Суммарные данные по оценке токсичности и эффективности в отношении ВИЧ-1 препарата гриба 10-25 представлены в таблице 6.

При добавлении препарата гриба 10-25/1 одновременно с адсорбцией вируса показано полное подавление репродукции ВИЧ-1 в клетках МТ-4 при концентрации препарата 25 мкг/мл. При добавлении препарата гриба 10-25/1 после адсорбции ВИЧ показано полное подавление репродукции ВИЧ-1 в клетках МТ-4 при концентрации препарата 12,5 мкг/мл.

Необходимо отметить, что данный препарат при рабочей концентрации более 500 мкг/мл не проявляет токсичных свойств для 50% клеток.

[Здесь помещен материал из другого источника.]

(** A call [analyzeCase(d)] made when the console already holds [out]. *)
Definition call (d : CaseRecord) (out : list (list logged)) : Decision * World :=
  analyzeCase {| data := d; console := out |}.

(** The value the call returns. *)
Definition evaluate (d : CaseRecord) (out : list (list logged)) : Decision :=
  fst (call d out).

(** ** The sample scenarios of the source *)

Definition scenario_pending : CaseRecord :=
  {| status := "PENDING"; gateway_response := "TIMEOUT"; amount := 150%float;
     currency := None; debited_from_customer := true;
     time_elapsed_hours := 2%float; system_certainty_score := 1.0%float |}.

Definition scenario_limbo : CaseRecord :=
  {| status := "FAILED"; gateway_response := "FAILURE"; amount := 4500%float;
     currency := None; debited_from_customer := true;
     time_elapsed_hours := 0.5%float; system_certainty_score := 1.0%float |}.

Definition scenario_high_value : CaseRecord :=
  {| status := "PENDING"; gateway_response := "TIMEOUT"; amount := 12000%float;
     currency := None; debited_from_customer := true;
     time_elapsed_hours := 1%float; system_certainty_score := 1.0%float |}.

(** ** Vocabulary of the properties *)

(** The "money in limbo" state: debited, yet marked FAILED. *)
Definition limbo (d : CaseRecord) : bool :=
  debited_from_customer d && (status d =? "FAILED").

(** The shape of a record as section 3 of the specification wants it. *)
Definition well_formed (d : CaseRecord) : bool :=
  ((status d =? "FAILED") || (status d =? "PENDING") || (status d =? "SUCCESS"))
  && ((gateway_response d =? "FAILURE") || (gateway_response d =? "TIMEOUT")
      || (gateway_response d =? "SUCCESS"))
  && JS.ge (amount d) 0
  && JS.ge (time_elapsed_hours d) 0
  && JS.ge (system_certainty_score d) 0
  && JS.le (system_certainty_score d) 1.

(** A status outside the three the data shape lists. *)
Definition unrecognized (st : string) : bool :=
  negb ((st =? "FAILED") || (st =? "PENDING") || (st =? "SUCCESS")).

(** Two calls in a row on the same object. *)
Definition analyzeCase_twice : JS.M (Decision * Decision) :=
  (r1 <- analyzeCase ;;
   r2 <- analyzeCase ;;
   JS.ret (r1, r2))%js.

(** A pending case whose amount is NaN. *)
Definition nan_amount_case : CaseRecord :=
  {| status := "PENDING"; gateway_response := "TIMEOUT"; amount := nan;
     currency := None; debited_from_customer := false;
     time_elapsed_hours := 2%float; system_certainty_score := 1.0%float |}.

(** A pending case with a negative amount. *)
Definition negative_amount_case : CaseRecord :=
  {| status := "PENDING"; gateway_response := "TIMEOUT"; amount := (-150)%float;
     currency := Some "INR"; debited_from_customer := true;
     time_elapsed_hours := 2%float; system_certainty_score := 1.0%float |}.

(** ** The demonstration harness *)

(** An element of the array [scenarios]: [{ name: ..., data: ... }]. *)
Module Scenario.

Record t : Type := mk {
  name : string;
  data : CaseRecord
}.

End Scenario.

(** One argument of a [console.log] call of the harness: what [analyzeCase]
    itself can print, or the object it returned. *)
Inductive printed : Type :=
| Plain (l : logged)
| Object (r : Decision).

(** The one-character string written [\n] in the source. *)
Definition newline : string := String "010"%char EmptyString.

Definition scenarios : list Scenario.t :=
  [ {| Scenario.name := "Standard Pending Reversal";
       Scenario.data := scenario_pending |};
    {| Scenario.name := "Money Limbo (Debited but Failed)";
       Scenario.data := scenario_limbo |};
    {| Scenario.name := "High Value Panic";
       Scenario.data := scenario_high_value |} ].

(** [analyzeCase(scenario.data)] called from the harness: the function runs on
    the object held by the scenario, and what it writes lands on the console
    the harness writes to. *)
Definition analyzeCase_on (sc : Scenario.t) (out : list (list printed))
  : Decision * Scenario.t * list (list printed) :=
  let (result, w) := analyzeCase {| data := Scenario.data sc; console := [] |} in
  (result,
   {| Scenario.name := Scenario.name sc; Scenario.data := data w |},
   (out ++ map (map Plain) (console w))%list).

(** The body of the arrow function given to [scenarios.forEach]. *)
Definition run_scenario (sc : Scenario.t) (out : list (list printed))
  : Scenario.t * list (list printed) :=
  let out1 :=
    (out ++ [[Plain (LogStr ("--- Scenario: " ++ Scenario.name sc ++ " ---"))]])%list in
  let '(result, sc', out2) := analyzeCase_on sc out1 in
  let out3 := (out2 ++ [[Plain (LogStr "OUTPUT:"); Object result]])%list in
  (sc', (out3 ++ [[Plain (LogStr newline)]])%list).

(** [scs.forEach(scenario => { ... })]. *)
Fixpoint forEach (scs : list Scenario.t) (out : list (list printed))
  : list Scenario.t * list (list printed) :=
  match scs with
  | [] => ([], out)
  | sc :: rest =>
      let (sc', out') := run_scenario sc out in
      let (rest', out'') := forEach rest out' in
      (sc' :: rest', out'')
  end.

(** The statements under "Run Tests", over an array [scs] of scenarios. *)
Definition run_tests (scs : list Scenario.t) (out : list (list printed))
  : list Scenario.t * list (list printed) :=
  forEach scs
    (out ++ [[Plain (LogStr ("=== RUNNING DECISION PROTO CODES ===" ++ newline))]])%list.

(** The objects printed on a console, oldest first. *)
Definition objects (out : list (list printed)) : list Decision :=
  flat_map
    (flat_map (fun p => match p with Object r => [r] | Plain _ => [] end)) out.

(** ** Proof steps *)

Ltac step :=
  cbv [evaluate call analyzeCase_twice analyzeCase JS.bind JS.get JS.ret
       JS.JSON_stringify JS.console_log data console fst snd
       HIGH_VALUE_THRESHOLD AUTO_REVERSAL_WINDOW_HOURS CERTAINTY_THRESHOLD
       RULES].

Ltac branch :=
  match goal with
  | |- context [if ?c then _ else _] => destruct c eqn:?
  end.

Ltac run := step; repeat (branch; step).

Ltac strings :=
  repeat match goal with
  | H : (_ =? _) = true |- _ => apply String.eqb_eq in H
  | H : (_ =? _) = false |- _ => apply String.eqb_neq in H
  end.

Ltac reasons :=
  unfold reason_limbo, reason_high_value, reason_uncertainty, reason_wait,
    reason_sla_breach, reason_default in *.

Ltac order_facts :=
  repeat match goal with
  | H : context [(?x ?= ?y)%Z] |- _ => destruct (Z.compare_spec x y)
  | |- context [(?x ?= ?y)%Z] => destruct (Z.compare_spec x y)
  | H : context [(?x ?= ?y)%positive] |- _ => destruct (Pos.compare_spec x y)
  | |- context [(?x ?= ?y)%positive] => destruct (Pos.compare_spec x y)
  end.

Ltac by_kind_and_sign a b c :=
  destruct a as [?s|?s| |?s ?m ?e], b as [?s|?s| |?s ?m ?e],
           c as [?s|?s| |?s ?m ?e]; simpl; try discriminate;
  repeat match goal with
  | s : bool |- _ => destruct s; simpl; try discriminate
  end;
  try reflexivity;
  change (Pos.compare_cont Eq) with Pos.compare;
  intros; order_facts; simpl in *; subst;
  try discriminate; try reflexivity; try lia.

(** * Properties *)

(** ** The sample scenarios *)

Example run_pending :
  evaluate scenario_pending [] = {| decision := "WAIT"; reason := reason_wait |}.
Proof. reflexivity. Qed.

Example run_limbo :
  evaluate scenario_limbo [] = {| decision := "ESCALATE"; reason := reason_limbo |}.
Proof. reflexivity. Qed.

Example run_high_value :
  evaluate scenario_high_value [] =
  {| decision := "ESCALATE"; reason := reason_high_value 12000%float |}.
Proof. reflexivity. Qed.

Example run_nan_amount : decision (evaluate nan_amount_case []) = "WAIT".
Proof. reflexivity. Qed.

(** ** Order facts on binary64 numbers *)

Section FloatOrder.

Lemma SFcompare_antisym (a b : spec_float) :
  SFcompare b a = option_map CompOpp (SFcompare a b).
Proof.
  destruct a as [sa|sa| |sa ma ea], b as [sb|sb| |sb mb eb]; simpl;
    try reflexivity;
    try (destruct sa; reflexivity);
    try (destruct sb; reflexivity);
    try (destruct sa, sb; reflexivity).
  destruct sa, sb; simpl; try reflexivity;
    rewrite (Z.compare_antisym ea eb);
    destruct (ea ?= eb)%Z; simpl; try reflexivity;
    rewrite (Pos.compare_cont_antisym ma mb Eq); reflexivity.
Qed.

(** [x === y] excludes [x < y]. *)
Lemma eq_not_lt (x y : float) : JS.eq x y = true -> JS.lt x y = false.
Proof.
  unfold JS.eq, JS.lt. rewrite eqb_spec, ltb_spec. unfold SFeqb, SFltb.
  destruct (SFcompare (Prim2SF x) (Prim2SF y)) as [[| |]|];
    intros; try discriminate; reflexivity.
Qed.

(** [x === y] excludes [x > y]. *)
Lemma eq_not_gt (x y : float) : JS.eq x y = true -> JS.gt x y = false.
Proof.
  unfold JS.eq, JS.gt. rewrite eqb_spec, ltb_spec. unfold SFeqb, SFltb.
  rewrite (SFcompare_antisym (Prim2SF x) (Prim2SF y)).
  destruct (SFcompare (Prim2SF x) (Prim2SF y)) as [[| |]|];
    intros; try discriminate; reflexivity.
Qed.

(** [x >= y] excludes [x < y]. *)
Lemma ge_not_lt (x y : float) : JS.ge x y = true -> JS.lt x y = false.
Proof.
  unfold JS.ge, JS.lt. rewrite leb_spec, ltb_spec. unfold SFleb, SFltb.
  rewrite (SFcompare_antisym (Prim2SF y) (Prim2SF x)).
  destruct (SFcompare (Prim2SF y) (Prim2SF x)) as [[| |]|];
    intros; try discriminate; reflexivity.
Qed.

(** [x <= y] excludes [x > y]. *)
Lemma le_not_gt (x y : float) : JS.le x y = true -> JS.gt x y = false.
Proof.
  unfold JS.le, JS.gt. rewrite leb_spec, ltb_spec. unfold SFleb, SFltb.
  rewrite (SFcompare_antisym (Prim2SF x) (Prim2SF y)).
  destruct (SFcompare (Prim2SF x) (Prim2SF y)) as [[| |]|];
    intros; try discriminate; reflexivity.
Qed.

(** A number that is not NaN has a specification other than [S754_nan]. *)
Lemma not_nan_spec (x : float) : is_nan x = false -> Prim2SF x <> S754_nan.
Proof.
  unfold is_nan. rewrite eqb_spec. intros H E. rewrite E in H. discriminate.
Qed.

Lemma SFcompare_refl (a : spec_float) :
  a <> S754_nan -> SFcompare a a = Some Eq.
Proof.
  destruct a as [sa|sa| |sa ma ea]; simpl; intros H; try congruence.
  - destruct sa; reflexivity.
  - rewrite Z.compare_refl, Pos.compare_cont_refl. destruct sa; reflexivity.
Qed.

При этом химиотерапевтический индекс (рассчитанный как отношение максимально переносимой дозы к минимальной эффективной дозе) при оценке терапевтического действия препарата гриба 10-25/1 превышает 80. Пример 5 показывает перспективность использования анти-ВИЧ препарата на основе экстракта гриба Duddingtonia flagrans (образец 10-25/1).